The decrease of DNALI1 increased the autophagic flux in pathological conditions. a) Western blot analysis of DNALI1 after siRNA transfection (n = 3). Data are normalized to β‐actin and expressed relative to the control. b) Western blot analysis of LC3 and p62 for normal and si‐DNALI1 cells under normal or serum deprivation status, n = 3. Data are normalized to β‐actin and expressed relative to the control. c) Cell viability of normal and si‐DNALI1 cells at 0, 6, 12, 24, 48, and 72 h after serum deprivation, n = 6 wells from one representative of three independent experiments. d) Cell viability of normal and si‐DNALI1 cells after treatment with apoptosis activator staurosporine, necrosis activator protopanaxadiol, and ferroptosis activator RSL3 under 24 h of serum deprivation pretreatment status, n = 6 wells from one representative of three independent experiments. e) Cell viability of normal and si‐DNALI1 cells after Rapamycin, 3‐MA, or VPS34‐IN1 treatment under 24 h of serum deprivation pretreatment status, n = 6 wells from one representative of three independent experiments. f) Immunofluorescent co‐labeling of LC3 (green) and nuclei (blue) with corresponding statistical results after AAV injection and injury. n = 3. Scale bar, 50 µm, as indicated. g) Immunofluorescent co‐labeling of p62 (green) and nuclei (blue) with corresponding statistical results after AAV injection and injury. n = 3. Scale bar, 50 µm, as indicated.
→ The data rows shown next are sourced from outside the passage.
(* ===== verification/UsbScript.v ===== *)
(** A libusb whose completions are listed in advance, with one device on the
    bus: the witnesses and examples of the USB device run on it. *)
From S2P Require Import Prelude UsbIf UsbDev.

(** [ul_held]: endpoint and address of the transfers submitted and not called
    back; [ul_cancelled]: the addresses that were cancelled; [ul_script]:
    address, status and data of the transfers to complete, after which the
    cancelled ones do; [ul_room]: how many submissions are still accepted, if
    that is limited. *)
Record script_usb := mkUsb {
  ul_next : Z;
  ul_held : list (Z * Z);
  ul_cancelled : list Z;
  ul_script : list (Z * libusb_status * list Z);
  ul_room : option nat;
}.

Fixpoint pick_held (ptr : Z) (l : list (Z * Z)) : option (Z * list (Z * Z)) :=
  match l with
  | [] => None
  | (ep, p) :: l' => if p =? ptr then Some (ep, l')
                     else '(e, r) ← pick_held ptr l'; Some (e, (ep, p) :: r)
  end.

Fixpoint find_cancelled (c : list Z) (l : list (Z * Z)) : option (Z * Z) :=
  match l with
  | [] => None
  | (ep, p) :: l' => if existsb (Z.eqb p) c then Some (ep, p) else find_cancelled c l'
  end.

(** A vendor interface 1 with bulk endpoints 0x81 and 0x01 and the interrupt
    endpoint 0x82; the serial number is "AB". *)
Definition usb_config : config_descriptor :=
  [[mkIfDesc 0 []]; [mkIfDesc 1 [mkEpDesc 0x81 2; mkEpDesc 0x01 2; mkEpDesc 0x82 3]]].

#[export] Instance script_libusb {P} : LibUSB script_usb P := {
  libusb_init w := (0, w);
  libusb_exit w := w;
  libusb_get_device_list _ := [7];
  libusb_get_device_descriptor _ _ := Some (mkDesc 0x955 0x7045 0x100 3 1);
  libusb_get_active_config_descriptor _ _ := Some usb_config;
  libusb_get_config_descriptor _ _ _ := Some usb_config;
  libusb_open dev w := (Some dev, w);
  libusb_close _ w := w;
  libusb_claim_interface _ _ w := (0, w);
  libusb_clear_halt _ _ w := (0, w);
  libusb_control_transfer _ _ _ _ _ w := (0, w);
  libusb_control_string _ index _ w :=
    if index =? 0 then (4, [4; 3; 9; 4], w) else (6, [6; 3; 65; 0; 66; 0], w);
  libusb_alloc_transfer w := (ul_next w, mkUsb (ul_next w + 1) (ul_held w) (ul_cancelled w) (ul_script w) (ul_room w));
  libusb_free_transfer _ w := w;
  libusb_submit_transfer u w :=
    let held := ul_held w ++ [(u_endpoint u, u_ptr u)] in
    match ul_room w with
    | None => (0, mkUsb (ul_next w) held (ul_cancelled w) (ul_script w) None)
    | Some O => (-1, w)
    | Some (S n) => (0, mkUsb (ul_next w) held (ul_cancelled w) (ul_script w) (Some n))
    end;
  libusb_cancel_transfer p w := mkUsb (ul_next w) (ul_held w) (p :: ul_cancelled w) (ul_script w) (ul_room w);
  libusb_handle_event flag w :=
    if flag : bool then EvReturn w
    else
      let next := match ul_script w with
                  | (ptr, st, data) :: rest => '(ep, _) ← pick_held ptr (ul_held w); Some (ep, ptr, st, data, rest)
                  | [] => None
                  end in
      let dropped := '(ep, ptr) ← find_cancelled (ul_cancelled w) (ul_held w);
                     Some (ep, ptr, LIBUSB_TRANSFER_CANCELLED, [], ul_script w) in
      match (match next with Some e => Some e | None => dropped end) with
      | Some (ep, ptr, st, data, rest) =>
          EvDone ep ptr st (len data) data
            (mkUsb (ul_next w) (snd (default (0, []) (pick_held ptr (ul_held w)))) (ul_cancelled w) rest (ul_room w))
      | None => EvNever
      end;
}.

Abbreviation script_linux := (USBDeviceLinux script_usb Z).

Definition script_id : USBDeviceIdentifier := mkUSBID 0x955 0x7045 1 0.
(** Just created; the first transfer gets address 1. *)
Definition usb_new (script : list (Z * libusb_status * list Z)) (room : option nat) : script_linux :=
  mkDev script_id [65; 66] false 0 [] 0 [] ∅ 0 [] false (mkUsb 1 [] [] script room).

(** The device is found by its serial number. *)
Example connect_finds :
  match connect (usb_new [] None) with
  | Some (Val _, d) => (m_usbDev d, m_epInfo d)
  | _ => (0, [])
  end = (7, [mkEP EP_TYPE_BULK 0x81; mkEP EP_TYPE_BULK 0x01; mkEP EP_TYPE_INTERRUPT 0x82]).
Proof. vm_compute. reflexivity. Qed.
Data are represented as the mean ± SEM. T‐test (a,f,g), or two‐way ANOVA with Sidak's multiple comparisons test (b–e) were used. p‐values are indicated on the graphs.

Figure 6

Working hypothesis of the role of DNALI1 in post‐TBI neurodegeneration. Following TBI, ciliogenesis increases under mechanical and oxidative stress, leading to the increase of DNALI1. DNALI1 prevents the clearance of phosphorylated tau by autophagy, inhibiting autophagic flux and contributing to the development of CTE. This figure was generated using BioRender.com.